2.4 Resolution & Tracking

  • MUST track the state of every expectation/commitment (pending, completed, rejected, expired, cancelled).
  • MUST support linking human responses to specific expectations/commitments.
  • MUST allow marking resolutions as tentative (uncertain, e.g. free-text interpretation) vs confirmed (explicit, unambiguous).
  • MUST support expiration of stale expectations.
  • SHOULD record evidence for resolution (who, when, where, how).

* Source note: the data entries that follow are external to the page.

Definition GateCSMsg_Serialize (m : GateCSMsg_pb) : bytes :=
  write_if (cmd_ m) (WriteUInt32 1) ++
  write_if (authreq_ m) (fun r => WriteMessage 2 (AuthReq_ByteSize r) (AuthReq_Serialize r)) ++
  write_if (authrsp_ m) (fun r => WriteMessage 3 (AuthRsp_ByteSize r) (AuthRsp_Serialize r)) ++
  write_unknown (cs_unknown m).

Definition GateCSMsg_ByteSize (m : GateCSMsg_pb) : Z :=
  size_if (cmd_ m) (fun v => 1 + UInt32Size v) +
  size_if (authreq_ m) (fun r => 1 + MessageSize (AuthReq_ByteSize r)) +
  size_if (authrsp_ m) (fun r => 1 + MessageSize (AuthRsp_ByteSize r)) +
  unknown_size (cs_unknown m).

Definition GateCSMsg_MergeFrom (from m : GateCSMsg_pb) : GateCSMsg_pb :=
  let m := set_if (cmd_ from) set_cmd m in
  let m := set_if (authreq_ from) (merge_sub AuthReq_MergeFrom authreq_ AuthReq_new set_authreq) m in
  let m := set_if (authrsp_ from) (merge_sub AuthRsp_MergeFrom authrsp_ AuthRsp_new set_authrsp) m in
  m <| cs_unknown ::= fun u => unknown_MergeFrom u (cs_unknown from) |>.

Definition GateCSMsg_IsInitialized (m : GateCSMsg_pb) : bool :=
  bool_decide (is_Some (cmd_ m))
  && match authreq_ m with Some r => AuthReq_IsInitialized r | None => true end
  && match authrsp_ m with Some r => AuthRsp_IsInitialized r | None => true end.

Definition GateCSMsg_ParseFromArray : bytes -> option GateCSMsg_pb :=
  ParseFromArray GateCSMsg_new GateCSMsg_MergePartial GateCSMsg_IsInitialized.

End generated.

(** ** They read what they write *)

Section generated_facts.
Context `{WireLib} {tag_bytes varint : Z -> bytes} {L : WireLaws tag_bytes varint}.

Lemma GateSSMsg_table : table_ok 16383 GateSSMsg_cases.
Proof. solve_table. Qed.

(** A message of the gate with its fields in range. *)
Record ss_ranges (m : GateSSMsg_pb) : Prop := {
  r_event : all_of (fun v => GateSSMsg_EventType_IsValid v = true) (event_ m);
  r_idx : all_of in_u32 (idx_ m); r_uid : all_of in_u64 (uid_ m); r_area : all_of in_u32 (area_ m);
  r_ip : all_of in_u32 (ip_ m); r_port : all_of in_u32 (port_ m); r_reason : all_of in_u32 (reason_ m);
  r_known : ss_unknown m = unknown_new
}.

Lemma event_valid v : GateSSMsg_EventType_IsValid v = true -> 1 <= v <= 3.
Proof. unfold GateSSMsg_EventType_IsValid. lia. Qed.

(** The fields after the event. *)
Definition ss_rest (m : GateSSMsg_pb) : bytes :=
  write_if (idx_ m) (WriteUInt32 2) ++ write_if (uid_ m) (WriteUInt64 3) ++ write_if (area_ m) (WriteUInt32 4) ++
  write_if (ip_ m) (WriteUInt32 20) ++ write_if (port_ m) (WriteUInt32 21) ++ write_if (reason_ m) (WriteUInt32 22).

Abbreviation ss_reads := (reads ss_unknown ss_set_unknown 16383 GateSSMsg_cases).

Lemma ss_rest_reads m e u b :
  ss_ranges m -> ss_reads (GateSSMsg_new <| event_ := e |> <| ss_unknown := u |>) (ss_rest m ++ b)
    (m <| event_ := e |> <| ss_unknown := u |>) b.
Proof.
  intros [_ Hi Hu Ha Hip Hpo Hr _]. unfold ss_rest. rewrite <- !app_assoc.
  read_uint32 set_idx Hi.
  read_uint64 set_uid Hu.
  read_uint32 set_area Ha.
  read_uint32 set_ip Hip.
  read_uint32 set_port Hpo.
  read_uint32 set_reason Hr.
  destruct m as [[] [] [] [] [] [] [] w]; apply reads_refl.
Qed.

Lemma GateSSMsg_Serialize_rest m :
  ss_unknown m = unknown_new -> GateSSMsg_Serialize m = write_if (event_ m) (WriteEnum 1) ++ ss_rest m ++ [].
Proof. intros Hk. unfold GateSSMsg_Serialize, ss_rest. by rewrite Hk, write_unknown_new, <- !app_assoc. Qed.

Lemma GateSSMsg_reads_before m b :
  ss_ranges m -> ss_reads GateSSMsg_new (write_if (event_ m) (WriteEnum 1) ++ ss_rest m ++ b) m b.
Proof.
  intros Hm. eapply (reads_if _ _ _ _ _ _ set_event).
  { intros v E. pose proof (r_event _ Hm v E) as Hv. pose proof (event_valid v Hv).
    eapply reads_enum; [laws|lia|exact Hv|solve_case]. }
  pose proof (ss_rest_reads m (event_ m) unknown_new b Hm) as Hrest. destruct Hm as [_ _ _ _ _ _ _ Hk].
  destruct m as [[] i w a ip po re u]; simpl in Hk; subst u; exact Hrest.
Qed.

Lemma GateSSMsg_reads m : ss_ranges m -> GateSSMsg_MergePartial GateSSMsg_new (GateSSMsg_Serialize m) = Ok (m, true).
Proof.
  intros Hm. eapply reads_all; [laws|apply GateSSMsg_table|].
  rewrite GateSSMsg_Serialize_rest by apply Hm. by apply GateSSMsg_reads_before.
Qed.

Lemma GateSSMsg_reads_bad_event m v :
  ss_ranges m -> event_ m = None -> - 2 ^ 31 <= v < 2 ^ 31 -> GateSSMsg_EventType_IsValid v = false ->
  GateSSMsg_MergePartial GateSSMsg_new (GateSSMsg_Serialize (set_event v m))
    = Ok (m <| ss_unknown := AddVarint 1 v unknown_new |>, true).
Proof.
  intros Hm He Hv Hval. eapply reads_all; [laws|apply GateSSMsg_table|].
  rewrite GateSSMsg_Serialize_rest by apply Hm. simpl.
  eapply reads_trans; [eapply reads_enum_invalid; [laws|done|exact Hval|solve_case]|].
  pose proof (ss_rest_reads m None (AddVarint 1 v unknown_new) [] Hm) as Hrest.
  destruct m as [e i w a ip po re u]; simpl in He; subst e. exact Hrest.
Qed.

Lemma GateSSMsg_reads_skip m n v :
  ss_ranges m -> 0 < n < 2 ^ 11 -> in_u32 v -> n ∉ c_number <$> GateSSMsg_cases ->
  exists u, GateSSMsg_MergePartial GateSSMsg_new (GateSSMsg_Serialize m ++ WriteUInt32 n v) = Ok (m <| ss_unknown := u |>, true).
Proof.
  intros Hm Hn Hv Hcase.
  destruct (reads_skip ss_unknown ss_set_unknown 16383 GateSSMsg_cases n v m [] ltac:(lia) Hv) as [u Hu].
  { by apply switch_absent. }
  exists u. eapply reads_all; [laws|apply GateSSMsg_table|].
  rewrite GateSSMsg_Serialize_rest, <- !app_assoc by apply Hm.
  eapply reads_trans; [by apply GateSSMsg_reads_before|]. rewrite app_nil_r in Hu. exact Hu.
Qed.

Lemma AuthReq_table : table_ok 127 AuthReq_cases.
Proof. solve_table. Qed.

Record req_ranges (m : AuthReq_pb) : Prop := {
  rq_uid : all_of in_u64 (req_uid_ m); rq_auth : all_of in_u32 (auth_ m);
  rq_token : all_of (fun s => strlen s <= 2 ^ 30) (token_ m); rq_area : all_of in_u32 (req_area_ m);
  rq_known : req_unknown m = unknown_new
}.

Lemma AuthReq_ok :
  MsgOk AuthReq_new AuthReq_MergePartial AuthReq_Serialize AuthReq_ByteSize req_ranges (2 ^ 30 + 40).
Proof.
  split.
  - intros m b. eapply MergePartial_total; [laws|apply AuthReq_table].
  - intros m. unfold AuthReq_Serialize, AuthReq_ByteSize. solve_size.
  - intros m Hm. unfold AuthReq_ByteSize. rewrite (rq_known _ Hm), unknown_size_new.
    pose proof (size_u64 1 (req_uid_ m)). pose proof (size_u32 1 (auth_ m)). pose proof (size_u32 1 (req_area_ m)).
    pose proof (size_string 1 (2 ^ 30) (token_ m) ltac:(lia) ltac:(lia) (rq_token _ Hm)). lia.
  - intros m [Hu Ha Ht Har Hk]. eapply reads_all; [laws|apply AuthReq_table|]. unfold AuthReq_Serialize.
    rewrite Hk, write_unknown_new.
    assert (all_of (fun s => strlen s < 2 ^ 31) (token_ m)) as Ht' by (intros s E; specialize (Ht s E); simpl in Ht; lia).
    read_uint64 req_set_uid Hu. read_uint32 set_auth Ha. read_string set_token Ht'. read_uint32 req_set_area Har.
    destruct m as [[] [] [] [] u]; simpl in Hk; subst u; apply reads_refl.
Qed.

Lemma AuthRsp_ok : MsgOk AuthRsp_new AuthRsp_MergePartial AuthRsp_Serialize AuthRsp_ByteSize u32_ranges 6.
Proof. exact U32Msg_ok. Qed.

Hint Resolve AuthReq_ok AuthRsp_ok : wire.

Lemma GateCSMsg_table : table_ok 127 GateCSMsg_cases.
Proof. solve_table. Qed.

Record cs_ranges (m : GateCSMsg_pb) : Prop := {
  cr_cmd : all_of in_u32 (cmd_ m); cr_req : all_of req_ranges (authreq_ m); cr_rsp : all_of u32_ranges (authrsp_ m);
  cr_known : cs_unknown m = unknown_new
}.

(** ** They announce the size they write *)

Lemma GateSSMsg_length m : Z.of_nat (length (GateSSMsg_Serialize m)) = GateSSMsg_ByteSize m.
Proof. unfold GateSSMsg_Serialize, GateSSMsg_ByteSize. solve_size. Qed.
Lemma GateCSMsg_length m : Z.of_nat (length (GateCSMsg_Serialize m)) = GateCSMsg_ByteSize m.
Proof. unfold GateCSMsg_Serialize, GateCSMsg_ByteSize. solve_size. Qed.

2.5 Confidence & Ambiguity

  • MUST acknowledge that free-text channels are ambiguous.
  • MUST allow confidence scoring for resolutions based on content match and conversational proximity.
  • SHOULD support escalation when confidence is low (ask for clarification, switch to structured channel).
  • MUST prevent silent misclassification: tentative resolutions should be visible as tentative, not hidden.

2.6 Workflow & Logic

  • MUST support conditional interactions (e.g., if A and B approve, ask C).
  • MUST support fan-out (one input triggers multiple asks).
  • MUST support chaining (expectation → commitment → next step).
  • SHOULD support implicit defaults (e.g., no objection = proceed).

2.7 Human Factors

  • MUST allow humans to decline or defer.
  • SHOULD allow agents to account for human limitations (fatigue, overload, timing).
  • MUST provide fallback paths if expectations aren’t met (skip, escalate, cancel).
  • MUST minimize unnecessary friction: only escalate or formalize when needed.

2.8 Transparency & Trust

  • MUST make accountability visible: who is expected, who committed, who resolved.
  • MUST log rationale for resolutions (tentative vs confirmed).
  • SHOULD allow provenance and audit trails.
  • MUST prefer under-claiming over false resolution (better to mark unresolved than resolved incorrectly).

2.9 Multi-Channel Support

  • MUST be channel-agnostic: same protocol works across email, chat, UI.
  • MUST allow specifying the authoritative response channel.
  • SHOULD support escalation to structured channels when stakes are high.
  • MUST allow cross-channel reconciliation (same expectation tracked across email + UI).

3. Constraints / Non-Goals

  • The protocol cannot make free-text fully deterministic.
  • Enforcement of commitments (penalties, rewards) lies outside the protocol; it can only log and expose violations.
  • Not all expectations are commitments — soft asks may expire or remain unresolved without consequence.